Demokratikleşiyoruz
Türkiye’nin demokratikleştiğine dair 10 seneden buyana yoğun bir propaganda gerçekleştiriliyor. AB tam üyeliği uyum paketleri, Anayasa referandumu, PKK ile müzakerelerin bir sonucu olarak atılan ve özünde PKK’nın taleplerinin karşılanması anlamına gelen adımlar ve nihayet 30 Eylül 2013’de açıklanan demokrasi paketi. Ancak bütün bunlara rağmen toplumun çok önemli bir kesimi Türkiye’nin demokratikleştiğini değil aksine otoriterleştiğini düşünüyor.
Bu düşüncenin en somut göstergelerinden birisi Gezi olayları. İçişleri Bakanlığı’nın verilerine göre gösterilere 2.5 milyon insan katılmış. AKP’nin İçişleri Bakanlığı’nın verdiği rakamlar 2.5 milyon ise gerçek sayı 3.5-4 milyon arasında olmalı. Bütün bu insanlarda algı sorunu mu var? Demokrasi geliyor da bunlar mı anlamıyorlar? Peki sorun ne? Sorun, Türkiye etnikleşme ve mezhepleşme süreci içinde ilerliyor ancak aynı süreçte ne yazık ki demokratikleşme değil, otoriterleşmeyi yaşıyor.
Örneklerle ortaya koyalım. Milli İstihbarat Teşkilatı, MHP ve CHP’ye yakın iş adamlarını milli güvenlik gerekçesi ile fişlediğini, konu ile ilgili soruşturma yapan mahkemeye bildirdi. Demokratik bir ülkede böyle bir skandaldan sonrasında başbakan istifa eder. İstihbarat servisleri böyle çalışmaları ancak hibrit-demokrasinin veya yarı-demokrasinin var olduğu ülkelerde yaparlar. Türkiye’de bunlardan birisi olduğu için bu skandal sadece küçük bir gazete haberi oldu.
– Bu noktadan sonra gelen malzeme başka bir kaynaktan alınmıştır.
(** The significand of a positive number has 53 bits at least. *)
Lemma binary_exponent1_lower (a : Q) :
  0 < a → 2 ^ 52 <= a / 2 ^ binary_exponent1 a.
Proof.
  intros Ha. unfold binary_exponent1.
  set (la := Z.log2 (Qnum a)). set (lb := Z.log2 (Zpos (Qden a))).
  set (e0 := (la - lb - 52)%Z).
  destruct (Qle_bool (2 ^ 52) (a / 2 ^ e0)) eqn:E.
  { by apply Qle_bool_imp_le. }
  clear E. apply Qle_shift_div_l; [apply pow2_pos|].
  assert (0 < Qnum a)%Z as Hn.
  { destruct a as [n d]. unfold Qlt in Ha. simpl in *. lia. }
  destruct (Z.log2_spec (Qnum a) Hn) as [Hl _].
  destruct (Z.log2_spec (Zpos (Qden a)) eq_refl) as [_ Hu].
  fold la in Hl. fold lb in Hu.
  assert (0 <= la)%Z as Hla by apply Z.log2_nonneg.
  assert (0 <= lb)%Z as Hlb by apply Z.log2_nonneg.
  assert (HX : 2 ^ la <= inject_Z (Qnum a)).
  { rewrite <- pow2_Z by done. by rewrite <- Zle_Qle. }
  assert (HY : inject_Z (Zpos (Qden a)) < 2 * 2 ^ lb).
  { change 2 with (2 ^ 1) at 1. rewrite <- pow2_add, <- pow2_Z by lia.
    rewrite <- Zlt_Qlt. by rewrite Z.add_comm. }
  assert (HA : a * inject_Z (Zpos (Qden a)) == inject_Z (Qnum a)).
  { destruct a as [n d]. simpl. rewrite (Qmake_Qdiv n d). field.
    intros H. discriminate H. }
  replace (e0 - 1)%Z with (la + (- lb + -53))%Z by (unfold e0; lia).
  rewrite !pow2_add, Qpower_opp.
  pose proof (pow2_pos la) as PX. pose proof (pow2_pos lb) as PY.
  set (X := 2 ^ la) in *. set (Y := 2 ^ lb) in *.
  set (D := inject_Z (Zpos (Qden a))) in *. set (N := inject_Z (Qnum a)) in *.
  assert (0 < D) as PD by (unfold D; rewrite <- (Zlt_Qlt 0); lia).
  assert (2 ^ 52 * (X * (/ Y * 2 ^ (-53))) == X / (2 * Y)) as ->.
  { change (2 ^ 52) with (4503599627370496 # 1).
    change (2 ^ (-53)) with (1 # 9007199254740992). field. lra. }
  apply Qle_shift_div_r; [lra|].
  apply Qmult_le_r with D; [done|].
  assert (a * (2 * Y) * D == N * (2 * Y)) as -> by (rewrite <- HA; ring).
  nra.
Qed.

Lemma tiny_pos : 0 < tiny.
Proof. apply pow2_pos. Qed.

Lemma tiny_small : tiny * (100000000 # 1) <= 1 # 1152921504606846976.
Proof. by vm_compute. Qed.

(** Below the largest finite number the result is finite, and off by
    half a unit in the last place at most. *)
Lemma rnd_pos_err (a : Q) :
  0 < a → a < 2 ^ 1023 →
  ∃ v, rnd_pos a = Some v
       ∧ a - (a * ulp53 + tiny) <= v <= a + (a * ulp53 + tiny).
Proof.
  intros Ha Hmax. unfold rnd_pos.
  set (e := binary_exponent a). pose proof (pow2_pos e) as HP.
  pose proof (round_half_even_err (a / 2 ^ e)) as Hm.
  set (m := inject_Z (round_half_even (a / 2 ^ e))) in *.
  assert (Ht : a == a / 2 ^ e * 2 ^ e) by (field; lra).
  assert (He : 2 ^ e * (1 # 2) <= a * ulp53 + tiny).
  { pose proof tiny_pos as HT.
    unfold e, binary_exponent.
    destruct (Z.max_spec (binary_exponent1 a) (-1074)) as [[_ ->]|[_ ->]].
    - assert (2 ^ (-1074) == 2 * tiny) as -> by reflexivity.
      unfold ulp53. nra.
    - pose proof (binary_exponent1_lower a Ha) as Hl.
      pose proof (pow2_pos (binary_exponent1 a)) as HP1.
      set (P := 2 ^ binary_exponent1 a) in *.
      assert (2 ^ 52 * P <= a) as Hl'.
      { apply Qmult_le_r with (/ P); [by apply Qinv_lt_0_compat|].
        assert (2 ^ 52 * P * / P == 2 ^ 52) as -> by (field; lra). exact Hl. }
      change (2 ^ 52) with (4503599627370496 # 1) in Hl'. unfold ulp53.
      clearbody P. clear -HT HP1 Hl'. lra. }
  set (P := 2 ^ e) in *. set (t := a / P) in *.
  assert (Hv : a - P * (1 # 2) <= m * P <= a + P * (1 # 2)).
  { rewrite Ht. nra. }
  assert (Hlt : m * P < 2 ^ 1024).
  { assert (tiny <= 1) as HT1 by (by vm_compute).
    assert (2 ^ 1024 == 2 * 2 ^ 1023) as -> by reflexivity.
    assert (2 <= 2 ^ 1023) as HM by (by vm_compute).
    set (M := 2 ^ 1023) in *. unfold ulp53 in He.
    clearbody M m P. clear -He Hv Hmax HT1 HM Ha. lra. }
  destruct (Qle_bool (2 ^ 1024) (m * P)) eqn:E.
  { apply Qle_bool_imp_le in E. lra. }
  eexists. split; [reflexivity|]. clearbody m P. clear -He Hv. lra.
Qed.

(** The same for a number of either sign, with a bound [B] of its
    size. *)
Lemma rnd_err (q : Qc) (B : Q) :
  - B <= this q <= B → B < 2 ^ 1023 →
  ∃ v, rnd q = PFinite v
       ∧ this q - (B * ulp53 + tiny) <= this v <= this q + (B * ulp53 + tiny).
Proof.
  intros [Hl Hu] HB. unfold rnd. pose proof tiny_pos as HT.
  destruct (Qcompare_spec (this q) 0) as [E|E|E].
  - exists 0%Qc. split; [done|]. change (this 0%Qc) with 0.
    unfold ulp53. lra.
  - assert (0 < - this q) as Hp by lra.
    destruct (rnd_pos_err (- this q) Hp) as (v & -> & Hv); [lra|].
    eexists. split; [reflexivity|]. cbn [this Q2Qc]. rewrite Qred_correct.
    unfold ulp53 in *. lra.
  - destruct (rnd_pos_err (this q) E) as (v & -> & Hv); [lra|].
    eexists. split; [reflexivity|]. cbn [this Q2Qc]. rewrite Qred_correct.
    unfold ulp53 in *. lra.
Qed.
End Binary64.

(** ** Amounts of 8 decimals on the machine *)

Section Units.
Local Open Scope Q_scope.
Bu arada polis ise muhalif siyasi partilerin taşra örgütlerini izliyor, muhtemelen dinliyor ve baskı altına alıyor. Örneğin MHP Denizli il teşkilatında il başkanının basın toplantısı yapması kararı çok küçük bir grup içinde alınıyor. Kısa bir süre sonra polis arayıp, üstüne vazife imiş gibi “basın toplantısının konusu ne olacak” diye soruyor.
Başörtüsü sorununun aşıldığı günlerde AKP’li Hüseyin Çelik bir televizyon sunucusu bayanın kılığından çok açık diye bahsetti, sunucuyu açık bir şekilde ahlak polisi edası ile suçladı. Televizyon kanalı sunucunun işine son verdi. Şimdi AKP’liler gelen tepkiler üzerine imaj çalışması yapıyorlar.
Dünyanın Rusya’dan sonra kişi başına düşen polis sayısı açısından en fazla polisini kuran AKP iktidarı, şimdi de polise mahkeme emri olmadan 12-24 saat önleyici gözaltı yetkisi vermek için çalışmalara başladı. Üstelik daha yeni; Eskişehir’de bir polis, yandaş sivillerle birlikte (bunlar sokağa çıkan diğer % 50’nin parçası olsa gerek) tekmeleyerek adam öldürüyor.
Gezi olayları sırasında polis şiddetinden kaçan insanlara otellerinin kapılarını açan Koç Grubu, şimdi AKP iktidarı tarafından cezalandırılıyor. Maliye Bakanlığı 200 denetçi ile Koç Şirketler Grubu’nu incelemeye alıyor. Şirketin bir bölümüne polis eşliğinde baskın yapılıyor. Koç Grubu’nun devlet ihaleleri iptal ediliyor. Bu, bütün sermaye gruplarına örnek olması için göstere göstere yapılıyor. İş dünyası korku içinde ya benim başıma gelir ise diye bekliyor.
Bütün bunlar ve çok daha fazlası, daha çok uzun zaman önce değil, 15 sene önce “Demokrasi bizim için bir tramvaydır. Gerektiği zaman biner, gerektiği zaman ineriz” diyen bir Başbakan döneminde yapılıyor. Ve şimdi bu Başbakan bu sürecin “taşı gediğine koyana kadar” devam edeceğini söylüyor.